And before it's too late, the juryo yusho race through Day 14:

11-3 J6e Kotoshoho

10-4 J3e Terunofuji, J5e Kotoeko

9-5 J2w Wakatakakage, J4e Tobizaru, J8e Kyokutaisei, J8w Ichinojo, J12e Hakuyozan

A very juryo-like limp to the finish line with both leader and pursuer losing, both to opponents who were only 7-6 before the bouts (Kyokushuho and Akiseyama respectively). That has unexpectedly opened the yusho door for Terunofuji again after he defeated low-ranked division returnee Wakamotoharu.
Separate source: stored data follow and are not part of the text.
(* ===== verification/GoString.v ===== *)
(** * Go strings

    A Go string is a sequence of bytes, here [string].  This file models what
    the fleet manager uses of the language and of package [strings]: iteration
    over runes (UTF-8 decoding), [string(rune)], case folding, prefix and
    suffix tests, splitting, trimming and replacing. *)

From S2P Require Import Prelude.
From stdpp Require Export pretty.
From Stdlib Require Ascii String.

Local Open Scope N_scope.
#[local] Arguments String.append !_ _ /.

(** ** UTF-8 *)

Definition rune := N.

Definition rune_error : rune := 65533.

Definition bytes_of (s : string) : list N := Ascii.N_of_ascii <$> String.list_ascii_of_string s.

Definition string_of_bytes (bs : list N) : string :=
  String.string_of_list_ascii (Ascii.ascii_of_N <$> bs).

Definition in_range (lo hi b : N) : bool := (lo <=? b) && (b <=? hi).

(** The rune at the head of a byte sequence and the number of bytes it takes;
    an invalid sequence yields U+FFFD and takes one byte. *)
Definition decode_rune (bs : list N) : rune * nat :=
  match bs with
  | [] => (rune_error, 0%nat)
  | b0 :: tl =>
      if b0 <? 128 then (b0, 1%nat)
      else match tl with
      | b1 :: tl1 =>
          if in_range 194 223 b0 && in_range 128 191 b1
          then ((b0 - 192) * 64 + (b1 - 128), 2%nat)
          else
            let lo3 := if b0 =? 224 then 160 else 128 in
            let hi3 := if b0 =? 237 then 159 else 191 in
            let lo4 := if b0 =? 240 then 144 else 128 in
            let hi4 := if b0 =? 244 then 143 else 191 in
            match tl1 with
            | b2 :: tl2 =>
                if in_range 224 239 b0 && in_range lo3 hi3 b1 && in_range 128 191 b2
                then ((b0 - 224) * 4096 + (b1 - 128) * 64 + (b2 - 128), 3%nat)
                else match tl2 with
                | b3 :: _ =>
                    if in_range 240 244 b0 && in_range lo4 hi4 b1
                       && in_range 128 191 b2 && in_range 128 191 b3
                    then ((b0 - 240) * 262144 + (b1 - 128) * 4096
                          + (b2 - 128) * 64 + (b3 - 128), 4%nat)
                    else (rune_error, 1%nat)
                | [] => (rune_error, 1%nat)
                end
            | [] => (rune_error, 1%nat)
            end
      | [] => (rune_error, 1%nat)
      end
  end.

(** [for i, r := range s]: byte offsets and runes.  [skip] bytes of the current
    rune are still to be passed over. *)
Fixpoint decode (skip pos : nat) (bs : list N) : list (nat * rune) :=
  match bs with
  | [] => []
  | _ :: tl =>
      match skip with
      | S k => decode k (S pos) tl
      | O => let '(r, w) := decode_rune bs in
             (pos, r) :: decode (pred w) (S pos) tl
      end
  end.

Definition range_string (s : string) : list (nat * rune) := decode 0 0 (bytes_of s).

(** [[]rune(s)] *)
Definition runes (s : string) : list rune := (range_string s).*2.

(** [string(r)] *)
Definition encode_rune (r : rune) : string :=
  let r := if (1114111 <? r) || in_range 55296 57343 r then rune_error else r in
  string_of_bytes
    (if r <? 128 then [r]
     else if r <? 2048 then [192 + r / 64; 128 + r mod 64]
     else if r <? 65536 then [224 + r / 4096; 128 + (r / 64) mod 64; 128 + r mod 64]
     else [240 + r / 262144; 128 + (r / 4096) mod 64; 128 + (r / 64) mod 64; 128 + r mod 64]).

Fixpoint string_concat (l : list string) : string :=
  match l with
  | [] => EmptyString
  | s :: l => String.append s (string_concat l)
  end.

Definition encode_runes (rs : list rune) : string := string_concat (encode_rune <$> rs).

(** ASCII strings: every byte is below 128. *)
Definition is_ascii (s : string) : bool := forallb (fun b => b <? 128) (bytes_of s).

(** ** Package strings *)

Definition lower_byte (b : N) : N := if in_range 65 90 b then b + 32 else b.

(** [strings.ToLower] on ASCII strings (bytes above 127 are left alone). *)
Definition ToLower (s : string) : string := string_of_bytes (lower_byte <$> bytes_of s).

(** Simple case folding to the representative the fold orbit of an ASCII letter
    has: [K] (Kelvin sign) folds with [k] and long s with [s]. *)
Definition fold_rune (r : rune) : rune :=
  if in_range 65 90 r then r + 32
  else if r =? 8490 then 107
  else if r =? 383 then 115
  else r.

(** [strings.EqualFold s t] where one of the strings is ASCII. *)
Definition EqualFold (s t : string) : bool :=
  bool_decide (fold_rune <$> runes s = fold_rune <$> runes t).

Definition HasPrefix (s p : string) : bool := String.prefix p s.

Definition HasSuffix (s suf : string) : bool :=
  (String.length suf <=? String.length s)%nat &&
  bool_decide (String.substring (String.length s - String.length suf) (String.length suf) s = suf).
(* ===== verification/QueryParser.v ===== *)
(** * The parser of search expressions (pkg/services/queryparser)

    [statemachine.go], [statemachine_builder.go] and [query_parser.go]: a
    grammar of tokens and transitions is compiled to a state machine, which the
    parser runs over the scanner's tokens while [onNewToken] builds the SQL
    condition and its bind values.

    A [*state] pointer is modelled by the key under which [Build] stores it in
    its token map, so that the [next] lists alias the states of the map as the
    Go pointers do. *)

From S2P Require Import Prelude GoString Regex QueryScanner.
Local Open Scope string_scope.

(** ** States (statemachine.go) *)

Record state := mkState {
  st_tokenName : string;
  st_family : string;
  st_acceptPattern : re;
  st_last : bool;
  st_isEOF : bool;
  st_next : list string;
  st_onNewToken : bool
}.

Definition NewStartState : state := mkState "START" "" REps false false [] false.

Definition NewEndState : state := mkState "END" "" (RStar (RNoneOf [])) false true [] false.

Definition accept (s : state) (tok : string) : bool := MatchString (st_acceptPattern s) tok.

Definition addNextState (s : state) (key : string) (n : state) : state :=
  if st_isEOF n
  then mkState (st_tokenName s) (st_family s) (st_acceptPattern s) true (st_isEOF s)
         (st_next s) (st_onNewToken s)
  else mkState (st_tokenName s) (st_family s) (st_acceptPattern s) (st_last s) (st_isEOF s)
         (st_next s ++ [key]) (st_onNewToken s).

(** ** The builder (statemachine_builder.go) *)

Definition StartState : string := "__$$_START_$$__".
Definition EndState : string := "__$$_END_$$__".

Record TokenDefinition := mkTokenDef {
  td_Name : string;
  td_Family : string;
  td_AcceptPattern : re
}.

Record TransitionDefinition := mkTransition {
  tr_TokenName : string;
  tr_ValidTransitions : list string
}.

Record Grammar := mkGrammar {
  g_Tokens : list TokenDefinition;
  g_Transitions : list TransitionDefinition
}.

Definition build_token (t : TokenDefinition) : state :=
  mkState (td_Name t) (td_Family t) (td_AcceptPattern t) false false [] true.

(** [None]: a transition names a token the grammar does not define (nil dereference). *)
Definition add_transition (from : string) (tm : option (gmap string state)) (to : string)
    : option (gmap string state) :=
  m ← tm;
  s ← m !! from;
  n ← m !! to;
  Some (<[from := addNextState s to n]> m).

Definition Build (g : Grammar) : option (gmap string state) :=
  let m0 := <[EndState := NewEndState]> (<[StartState := NewStartState]> ∅) in
  let m1 := foldl (fun m t => <[td_Name t := build_token t]> m) m0 (g_Tokens g) in
  foldl (fun m tr => foldl (add_transition (tr_TokenName tr)) m (tr_ValidTransitions tr))
    (Some m1) (g_Transitions g).

(** ** The grammar of search expressions (query_parser.go) *)

Definition BraceTokenFamily := "BRACE".
Definition OpTokenFamily := "OP".
Definition LogicalOpTokenFamily := "LOGICAL".
Definition ColumnTokenFamily := "COLUMN".
Definition ValueTokenFamily := "VALUE".
Definition QuotedValueTokenFamily := "QUOTED".

Definition OpenBrace := "OPEN_BRACE".
Definition ClosedBrace := "CLOSED_BRACE".
Definition Column := "COLUMN".
Definition Value := "VALUE".
Definition QuotedValue := "QUOTED_VALUE".
Definition Eq := "EQ".
Definition NotEq := "NOT_EQ".
Definition LikeState := "LIKE".
Definition AndState := "AND".
Definition OrState := "OR".

Definition validColumns : list string := ["region"; "name"; "cloud_provider"; "status"; "owner"].

Definition MaximumComplexity : Z := 10.

Local Open Scope N_scope.

(** [[A-Za-z][A-Za-z0-9_]*] *)
Definition column_re : re := RSeq (ROneOf [AZ; az]) (RStar (ROneOf [AZ; az; digits; chr 95])).
(** [[^'][^ ^(^)]*]: inside a class only the first caret negates. *)
Definition value_re : re := RSeq (RNoneOf [chr 39]) (RStar (RNoneOf [chr 32; chr 94; chr 40; chr 41])).
(** ['([^']|\\')*'] *)
Definition quoted_re : re :=
  RSeq (RLit 39) (RSeq (RStar (RAlt (RNoneOf [chr 39]) (RSeq (RLit 92) (RLit 39)))) (RLit 39)).
Definition eq_re : re := RLit 61.
Definition noteq_re : re := RSeq (RLit 60) (RLit 62).
Definition letter_re (upper : N) : re := ROneOf [chr upper; chr (upper + 32)].
(** [[Ll][Ii][Kk][Ee]] *)
Definition like_re : re :=
  RSeq (letter_re 76) (RSeq (letter_re 73) (RSeq (letter_re 75) (letter_re 69))).
Definition and_re : re := RSeq (letter_re 65) (RSeq (letter_re 78) (letter_re 68)).
Definition or_re : re := RSeq (letter_re 79) (letter_re 82).

Local Open Scope string_scope.

Definition grammar : Grammar := mkGrammar
  [ mkTokenDef OpenBrace BraceTokenFamily (RLit 40);
    mkTokenDef ClosedBrace BraceTokenFamily (RLit 41);
    mkTokenDef Column ColumnTokenFamily column_re;
    mkTokenDef Value ValueTokenFamily value_re;
    mkTokenDef QuotedValue QuotedValueTokenFamily quoted_re;
    mkTokenDef Eq OpTokenFamily eq_re;
    mkTokenDef NotEq OpTokenFamily noteq_re;
    mkTokenDef LikeState OpTokenFamily like_re;
    mkTokenDef AndState LogicalOpTokenFamily and_re;
    mkTokenDef OrState LogicalOpTokenFamily or_re ]
  [ mkTransition StartState [Column; OpenBrace];
    mkTransition OpenBrace [Column; OpenBrace];
    mkTransition Column [Eq; NotEq; LikeState];
    mkTransition Eq [QuotedValue; Value];
    mkTransition NotEq [QuotedValue; Value];
    mkTransition LikeState [QuotedValue; Value];
    mkTransition QuotedValue [OrState; AndState; ClosedBrace; EndState];
    mkTransition Value [OrState; AndState; ClosedBrace; EndState];
    mkTransition ClosedBrace [OrState; AndState; ClosedBrace; EndState];
    mkTransition AndState [Column; OpenBrace];
    mkTransition OrState [Column; OpenBrace] ].

(** ** The token handler *)

Record ParsedToken := mkParsed { pt_tokenName : string; pt_family : string; pt_value : string }.

(** [p.dbqry] and the counters captured by the closures of [initStateMachine]. *)
Record qstate := mkQ {
  q_Query : string;
  q_Values : list string;
  q_complexity : Z;
  q_openBraces : Z
}.

Definition q_init : qstate := mkQ "" [] 0 0.

Inductive qerr := QErr (msg : string) | QPanic.

Definition add_query (piece : string) (h : qstate) : qstate :=
  mkQ (q_Query h +:+ piece) (q_Values h) (q_complexity h) (q_openBraces h).

Definition add_value (v : string) (h : qstate) : qstate :=
  mkQ (q_Query h) (q_Values h ++ [v]) (q_complexity h) (q_openBraces h).

Definition countOpenBraces (tok : string) (h : qstate) : result qerr qstate :=
  let n := if bool_decide (tok = "(") then (q_openBraces h + 1)%Z
           else if bool_decide (tok = ")") then (q_openBraces h - 1)%Z
           else q_openBraces h in
  let h := mkQ (q_Query h) (q_Values h) (q_complexity h) n in
  if bool_decide (n < 0)%Z then Err (QErr "unexpected ')'") else Ok h.

(** Unescape and remove the quotes.  The slice [[]rune(tmp)[1:len(tmp)-1]] takes
    its upper bound from the number of bytes: Go checks it against the capacity
    of the rune slice, which the language leaves to the implementation
    ([rune_cap n] for [n] runes), and panics beyond. *)
Definition unquote (rune_cap : nat -> nat) (v : string) : result qerr string :=
  let tmp := ReplaceAll2 (Ascii.ascii_of_N 92) (Ascii.ascii_of_N 39) "'" v in
  if (1 <? String.length tmp)%nat then
    let rs := runes tmp in
    let high := (String.length tmp - 1)%nat in
    let cap := rune_cap (length rs) in
    if (high <=? cap)%nat
    then Ok (encode_runes (take (high - 1) (drop 1 (rs ++ replicate (cap - length rs) 0%N))))
    else Err QPanic
  else Ok tmp.

Definition onNewToken (rune_cap : nat -> nat) (columns : list string)
    (token : ParsedToken) (h : qstate) : result qerr qstate :=
  let v := pt_value token in
  let f := pt_family token in
  if bool_decide (f = BraceTokenFamily) then
    h ← countOpenBraces v h;
    Ok (add_query v h)
  else if bool_decide (f = ValueTokenFamily) then
    Ok (add_value v (add_query " ?" h))
  else if bool_decide (f = QuotedValueTokenFamily) then
    tmp ← unquote rune_cap v;
    Ok (add_value tmp (add_query " ?" h))
  else if bool_decide (f = LogicalOpTokenFamily) then
    let c := (q_complexity h + 1)%Z in
    let h := mkQ (q_Query h) (q_Values h) c (q_openBraces h) in
    if bool_decide (c > MaximumComplexity)%Z
    then Err (QErr ("maximum number of permitted joins (" +:+ pretty MaximumComplexity +:+ ") exceeded"))
    else Ok (add_query (" " +:+ v +:+ " ") h)
  else if bool_decide (f = ColumnTokenFamily) then
    let columnName := ToLower v in
    if bool_decide (columnName ∈ columns)
    then Ok (add_query columnName h)
    else Err (QErr ("invalid column name: '" +:+ v +:+ "'"))
  else Ok (add_query (" " +:+ v) h).

(** ** Running the machine *)

Definition machine : option (gmap string state) := Build grammar.

(** [state.parse]: the first next state that accepts the token. *)
Fixpoint parse_next (cap : nat -> nat) (columns : list string) (m : gmap string state)
    (nexts : list string) (tok : string) (h : qstate) : result qerr (string * qstate) :=
  match nexts with
  | [] => Err (QErr ("Unexpected Token `" +:+ tok +:+ "`"))
  | key :: nexts =>
      match m !! key with
      | None => Err QPanic
      | Some n =>
          if accept n tok then
            if st_onNewToken n then
              h ← onNewToken cap columns (mkParsed (st_tokenName n) (st_family n) tok) h;
              Ok (key, h)
            else Ok (key, h)
          else parse_next cap columns m nexts tok h
      end
  end.

Definition parse (cap : nat -> nat) (columns : list string) (m : gmap string state)
    (key : string) (tok : string) (h : qstate) : result qerr (string * qstate) :=
  match m !! key with
  | None => Err QPanic
  | Some s => parse_next cap columns m (st_next s) tok h
  end.

Definition wrap_parse_error (t : Token) (e : qerr) : qerr :=
  match e with
  | QPanic => QPanic
  | QErr msg =>
      QErr ("[" +:+ pretty (N.of_nat (tok_Position t + 1)) +:+ "] error parsing the filter: " +:+ msg)
  end.

(** The loop [for scanner.Next() { ... }]; each iteration consumes a token. *)
Fixpoint parse_loop (fuel : nat) (cap : nat -> nat) (columns : list string) (m : gmap string state)
    (s : scanner) (key : string) (h : qstate) : result qerr (string * qstate) :=
  match fuel with
  | O => Err QPanic
  | S fuel =>
      let '(more, s) := Next s in
      if more then
        match cur_Token s with
        | None => Err QPanic
        | Some t =>
            match parse cap columns m key (tok_Value t) h with
            | Err e => Err (wrap_parse_error t e)
            | Ok (key, h) => parse_loop fuel cap columns m s key h
            end
        end
      else Ok (key, h)
  end.

Definition eof (m : gmap string state) (key : string) : result qerr unit :=
  match m !! key with
  | None => Err QPanic
  | Some s =>
      if st_last s then Ok tt
      else Err (QErr "unexpected EOF during parsing of database query: EOF encountered while parsing string")
  end.

Definition checkUnbalancedBraces (h : qstate) : result qerr unit :=
  if bool_decide (q_openBraces h > 0)%Z
  then Err (QErr "EOF while searching for closing brace ')'")
  else Ok tt.

Record DBQuery := mkDBQuery { dq_Query : string; dq_Values : list string; dq_ValidColumns : list string }.

(** One more iteration than there are tokens: the last [Next] returns false. *)
Definition parse_fuel (sql : string) : nat := S (length (Init sql)).

Definition Parse (cap : nat -> nat) (columns : list string) (sql : string) : result qerr DBQuery :=
  match machine with
  | None => Err QPanic
  | Some m =>
      '(key, h) ← parse_loop (parse_fuel sql) cap columns m (NewScanner sql) StartState q_init;
      _ ← eof m key;
      _ ← checkUnbalancedBraces h;
      Ok (mkDBQuery (Trim (Ascii.ascii_of_N 32) (q_Query h)) (q_Values h) columns)
  end.

(** [NewQueryParser(columns...).Parse(sql)] *)
Definition NewQueryParser (columns : list string) : list string :=
  match columns with [] => validColumns | _ => columns end.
Hakuyozan had the opportunity as well, but lost for the second straight day (to Tobizaru this time) to squander what was a good shot at the championship at one point.

The yusho-deciding matchups, although things could be over after the first one of them:

J6e Kotoshoho (11-3)  - J13e Chiyonoumi (7-7)
J5e Kotoeko (10-4)    - J12e Hakuyozan (9-5)
J3e Terunofuji (10-4) - J14e Chiyootori (8-6)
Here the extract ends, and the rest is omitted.